Welfare

Migranti. Save the Children denuncia: “In aumento i minori che viaggiano da soli in Europa”

migranti_libia3ROMA – In aumento minori che viaggiano da soli verso l’Europa, esponendosi al rischio di sfruttamento. Sono stati in media 50 a settimana i minori migranti non accompagnati arrivati durante tutto il mese di maggio nei centri di accoglienza supportati da Save the Children a Belgrado, in Serbia. I bambini hanno affrontato il viaggio soli, senza un famigliare o un adulto di riferimento, e alcuni di loro hanno camminato per giorni senza avere accesso ad acqua potabile e cibo.
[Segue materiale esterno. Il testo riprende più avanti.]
(** The stages behind a response of the [try] block. *)
Lemma execute_body_returned fuel operation r :
  execute_body C fuel operation = Returned r ->
  exists pieceAction depthToPropertyMap resolved steps step,
    getPieceAndActionOrThrow C (pieceName operation) (pieceVersion operation)
                             (actionName operation) = Returned pieceAction
    /\ sortPropertiesByDependencies C (action_props pieceAction)
       = Returned depthToPropertyMap
    /\ fst (resolveProperties C fuel depthToPropertyMap
              (instruction operation) pieceAction operation)
       = Returned resolved
    /\ handle C operation (step_of operation resolved) = Returned steps
    /\ lookup (actionName operation) steps = Some step
    /\ r = mkResponse
             (if String.eqb (so_status step) StepOutputStatus_FAILED
              then FAILED else SUCCESS)
             (so_output step)
             (set "auth" (Some redaction_marker) resolved)
             (so_errorMessage step).
Proof.
  unfold execute_body.
  destruct (getPieceAndActionOrThrow C _ _ _) as [pieceAction| |] eqn:Hget;
    simpl; try discriminate.
  destruct (sortPropertiesByDependencies C _) as [levels| |] eqn:Hsort;
    simpl; try discriminate.
  destruct (fst (resolveProperties C fuel levels _ pieceAction operation))
    as [resolved| |] eqn:Hres; simpl; try discriminate.
  destruct (handle C operation _) as [steps| |] eqn:Hrun;
    simpl; try discriminate.
  destruct (lookup (actionName operation) steps) as [step|] eqn:Hstep;
    try discriminate.
  intros [= <-]. exists pieceAction, levels, resolved, steps, step.
  repeat split; first [assumption | reflexivity].
Qed.

Lemma execute_cases fuel operation :
  match execute_body C fuel operation with
  | Returned r => execute C fuel operation = Returned r
  | Thrown e => execute C fuel operation = Returned (execute_catch e)
  | OutOfFuel => execute C fuel operation = OutOfFuel
  end.
Proof.
  unfold execute. destruct (execute_body C fuel operation); reflexivity.
Qed.

End Executor.



(** C3, as stated, fails.  When the loader does not find the piece, the
    response carries the empty object as resolved input: it has no [auth]
    member at all, in particular not the redaction marker.  And when the
    action returns the connection it was given, the secret is the output
    of the response, in clear. *)
Lemma redaction_counterexample :
  (exists r,
     execute Worked.lost_world 1 Worked.secret_operation = Returned r
     /\ status r = FAILED
     /\ resolvedInput r = []
     /\ lookup "auth" (resolvedInput r) <> Some (Some redaction_marker))
  /\ (exists r,
        execute Worked.echo_world 1 Worked.secret_operation = Returned r
        /\ status r = SUCCESS
        /\ output r = Some Worked.secret).
Proof.
  split; eexists; (split; [reflexivity|]); repeat split; discriminate.
Qed.

(** C3, amended.  Whatever the operation and its [auth]: a response built
    after the runtime ran carries the accumulator with its [auth] member
    set to the redaction marker and every other member as resolved, while
    the runtime was handed the accumulator itself as step input; a
    response built by the [catch] block carries the empty object, without
    an [auth] member.  So the [auth] member of the returned resolved input
    never holds the predefined secret.  Nothing is said of the output and
    the error message, which are the runtime's own and the error's. *)
Theorem resolved_input_auth_redacted :
  forall C fuel operation r,
    execute C fuel operation = Returned r ->
    (exists pieceAction levels resolved steps,
        fst (resolveProperties C fuel levels (instruction operation)
               pieceAction operation) = Returned resolved
        /\ handle C operation (step_of operation resolved) = Returned steps
        /\ step_input (step_of operation resolved) = resolved
        /\ resolvedInput r = set "auth" (Some redaction_marker) resolved
        /\ lookup "auth" (resolvedInput r) = Some (Some redaction_marker)
        /\ (forall k, k <> "auth" ->
              lookup k (resolvedInput r) = lookup k resolved))
    \/ (exists e,
          execute_body C fuel operation = Thrown e
          /\ status r = FAILED
          /\ resolvedInput r = []
          /\ lookup "auth" (resolvedInput r) = None).
Proof.
  intros C fuel operation r Hr.
  pose proof (execute_cases C fuel operation) as Hc.
  destruct (execute_body C fuel operation) as [r'|e|] eqn:Hbody.
  - left. rewrite Hc in Hr. injection Hr as <-.
    destruct (execute_body_returned C _ _ _ Hbody)
      as (a & levels & resolved & steps & step & _ & _ & Hres & Hrun & _ & ->).
    exists a, levels, resolved, steps. simpl.
    repeat split; try assumption.
    + apply lookup_set_same.
    + intros k Hk. now apply lookup_set_other.
  - right. rewrite Hc in Hr. injection Hr as <-.
    exists e. repeat split.
  - rewrite Hc in Hr. discriminate.
Qed.

Lemma resolved_input_auth_redacted_witness :
  (exists pieceAction levels resolved steps,
      fst (resolveProperties Worked.echo_world 1 levels
             (instruction Worked.secret_operation) pieceAction
             Worked.secret_operation) = Returned resolved
      /\ handle Worked.echo_world Worked.secret_operation
           (step_of Worked.secret_operation resolved) = Returned steps
      /\ step_input (step_of Worked.secret_operation resolved) = resolved
      /\ [("auth", Some redaction_marker); ("note", Some (JStr "paris"));
          ("city", Some (JStr "PAR"))]
         = set "auth" (Some redaction_marker) resolved
      /\ lookup "auth"
           [("auth", Some redaction_marker); ("note", Some (JStr "paris"));
            ("city", Some (JStr "PAR"))] = Some (Some redaction_marker)
      /\ (forall k, k <> "auth" ->
            lookup k
              [("auth", Some redaction_marker); ("note", Some (JStr "paris"));
               ("city", Some (JStr "PAR"))] = lookup k resolved))
  \/ (exists e,
        execute_body Worked.echo_world 1 Worked.secret_operation = Thrown e
        /\ SUCCESS = FAILED
        /\ [("auth", Some redaction_marker); ("note", Some (JStr "paris"));
            ("city", Some (JStr "PAR"))] = []
        /\ lookup "auth"
             [("auth", Some redaction_marker); ("note", Some (JStr "paris"));
              ("city", Some (JStr "PAR"))] = None).
Proof.
  apply (resolved_input_auth_redacted Worked.echo_world 1
           Worked.secret_operation
           (mkResponse SUCCESS (Some Worked.secret)
              [("auth", Some redaction_marker); ("note", Some (JStr "paris"));
               ("city", Some (JStr "PAR"))] None)).
  reflexivity.
Defined.

(* ================================================================== *)
(** * The schema synthesizer *)
(* ================================================================== *)

Lemma description_of_describe d s : description_of (describe d s) = Some d.
Proof. destruct s; reflexivity. Qed.

Lemma is_nullable_describe d s : is_nullable (describe d s) = is_nullable s.
Proof. destruct s; reflexivity. Qed.

Lemma accepts_describe d s v : accepts (describe d s) v = accepts s v.
Proof. destruct s; reflexivity. Qed.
Il forte aumento del numero di bambini vulnerabili che entra in Serbia attraverso i confini con l’Ex Repubblica Jugoslava di Macedonia e la Bulgaria ha spinto l’Organizzazione a lanciare l’allarme sul fatto che la chiusura delle frontiere sta portando i bambini ad affrontare viaggi sempre più pericolosi, esponendoli a un serio rischio di sfruttamento. Secondo i team di Save the Children a Belgrado, il numero dei bambini separati dalle proprie famiglie arrivati nelle loro strutture è quintuplicato nel corso dello scorso mese, passando dai 15 casi identificati durante la prima settimana di maggio ai 78 registrati durante l’ultima settimana del mese.

“Le politiche europee, sorde a qualsiasi richiesta sui migranti, sono direttamente responsabili di aver messo i bambini in una situazione di alto rischio”, così Goran Bilic, Coordinatore Regionale della risposta di Save the Children in Grecia e nei Balcani. “In sostanza, i leader europei stanno mettendo questi bambini nelle mani di contrabbandieri e trafficanti.  Abbiamo chiesto – aggiunge Bilic – un sistema coordinato per identificare e registrare i bambini che viaggiano soli attraverso i Balcani, ma con le frontiere chiuse e la mancanza di percorsi sicuri e legali i bambini più vulnerabili sono costretti a rimanere nascosti e non possono ricevere l’aiuto di cui hanno bisogno dalle ONG o dagli organi governativi di competenza“.

I bambini e le loro famiglie sono ora costretti a trovare strade alternative per scappare da conflitti e violenze in cerca di un posto sicuro. Secondo i media, durante lo sgombero del campo di Idomeni, nella Grecia settentrionale, circa 4.000 migranti e rifugiati sono ‘spariti’, probabilmente attraversando l’Ex Repubblica Jugoslava di Macedonia e continuando il loro viaggio illegalmente. A maggio, il numero di rifugiati e migranti arrivati quotidianamente in Serbia (in media tra 100 e 300) era superiore a quello degli arrivi in Grecia (45 di media).